Gene expression analysis in the presence of heterogeneity

Ms Abha Belorkar
Dr Wong Lim Soon, Kithct Chair Professor, School of Computing

  20 Jun 2018 Wednesday, 01:30 PM to 03:00 PM

 Executive Classroom, COM2-04-02


Differential expression analysis is a popular approach for identifying genomic biomarkers that distinguish various phenotype conditions. Using the identified biomarkers, biological mechanisms responsible for the phenotype differences are inferred. While methods for such analysis have evolved significantly in the last two decades, they are unable to account for undeclared heterogeneity in the groups under comparison. On the other hand, heterogeneity, of either biological or non-biological origins, is observed to be invariably present in gene expression datasets. Delineating the basis of gene expression heterogeneity in relation to biological pathways is a difficult problem. Our work is aimed at addressing this challenge:

First, we propose a normalization technique based on rank-fuzzification - Gene Fuzzy Scores (GFS), which retains meaningful variation in gene expression and attenuates obscuring noise. This is important for two reasons: (a) the quality of preprocessing heavily impacts the reliability of downstream gene expression analysis; and (b) popular normalization methods are reported to seldom enhance the quality of expression data. Comparison of GFS with other popular techniques - mean-scaling, quantile normalization, z-score normalization - showed that output from our normalization approach is more consistent and biologically coherent.

Second, we present SPSNet - a method for differential expression analysis of sam- ples with potential heterogeneity. SPSNet reports a list of significant subnetworks (smaller components of biological pathways) whose expression reveals undeclared sub-populations within the given sample phenotypes. Current approaches to study heterogeneity perform comparisons of individual genes across phenotypes, and thus shroud a holistic view of the underlying biological mechanisms. In contrast, our approach reveals factors relevant to biological heterogeneity (e.g. disease subtypes, developmental stages) or non-biological heterogeneity (e.g. platform differences, batch effects) in the form of gene subnetworks, amplifies their effects in the data, and facilitates discrimination of subpopulations within phenotypes. Using publicly available gene expression datasets containing disease heterogeneity and batch effects, we show that SPSNet has low false-positive rate, high sensitivity, and high biological coherence in analyzing heterogeneous gene expression data.

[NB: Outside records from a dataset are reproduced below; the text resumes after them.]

Lemma read_back_in_place (Nd : char -> bool) (fs : gmap string file)
    (input_file : string) :
  fst (fst (optimize_novel Nd fs input_file None)) = true ->
  exists content,
    read_text fs input_file = inr content /\
    read_text (snd (fst (optimize_novel Nd fs input_file None))) input_file =
      inr (output_text Nd (drop_bom content)).
Proof.
  intros Hok.
  destruct (optimize_novel_cases Nd fs input_file None)
    as [[e [_ E]]|[[c [e [_ [_ E]]]]|[c [fs' [R [W E]]]]]];
    rewrite E in *; simpl in Hok; try discriminate.
  exists c. split; [exact R|]. simpl. simpl in W.
  apply write_text_spec in W. destruct W as [rd [-> Hrd]].
  destruct (read_text_Some _ _ _ R) as [f [Hf Hr]]. rewrite Hf in Hrd.
  apply (read_text_written Nd _ input_file rd true).
  - intros H. apply drop_bom_In in H. exact (read_text_no_cr _ _ _ R H).
  - apply lookup_insert_eq.
  - destruct Hrd as [-> _]. exact Hr.
Qed.

(** X10. After a successful run in place, reading the file again gives
    exactly the text the normalizer computed from what it had read. *)
Theorem optimized_file_reads_back (Nd : char -> bool) (fs : gmap string file)
    (input_file : string) :
  fst (fst (optimize_novel Nd fs input_file None)) = true ->
  exists content,
    read_text fs input_file = inr content /\
    read_text (snd (fst (optimize_novel Nd fs input_file None))) input_file =
      inr (output_text Nd (drop_bom content)).
Proof. apply read_back_in_place. Qed.

Lemma optimized_file_reads_back_witness :
  exists content,
    read_text {[ "a.txt"%string := mkFile true true (Decoded [BOM; 97; CR; LF; CR; 98]) ]}
      "a.txt" = inr content /\
    read_text
      (snd (fst (optimize_novel ascii_digit
                   {[ "a.txt"%string :=
                        mkFile true true (Decoded [BOM; 97; CR; LF; CR; 98]) ]}
                   "a.txt" None))) "a.txt" =
      inr (output_text ascii_digit (drop_bom content)).
Proof.
  apply (optimized_file_reads_back ascii_digit
           {[ "a.txt"%string :=
                mkFile true true (Decoded [BOM; 97; CR; LF; CR; 98]) ]} "a.txt").
  reflexivity.
Defined.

Finally, with the help of an illustrative case-study, we demonstrate the potential of our methods for normalization and heterogeneity analysis - GFS and SPSNet - to analyze RNA-Seq datasets. We observe that data generated on RNA-Seq platforms, unlike microarray data, is subject to sampling stochasticity when se- quencing depth is insufficient. This fact plays a critical role in the performance of methods which analyze RNA-Seq data. We present a Bernoulli trial-based model to explain sampling stochasticity, and propose the use of discretized-GFS (D-GFS) to attenuate the stochasticity effect. In our analyses, we also note that silhouette score fails to accurately represent the degree of clustering in data which is characterized by high dispersion. In response, we suggest a simple and effective alternative for clustering assessment, based on a metric we define as kNN score - the proportion of samples whose label matches the majority of its k nearest neighbors.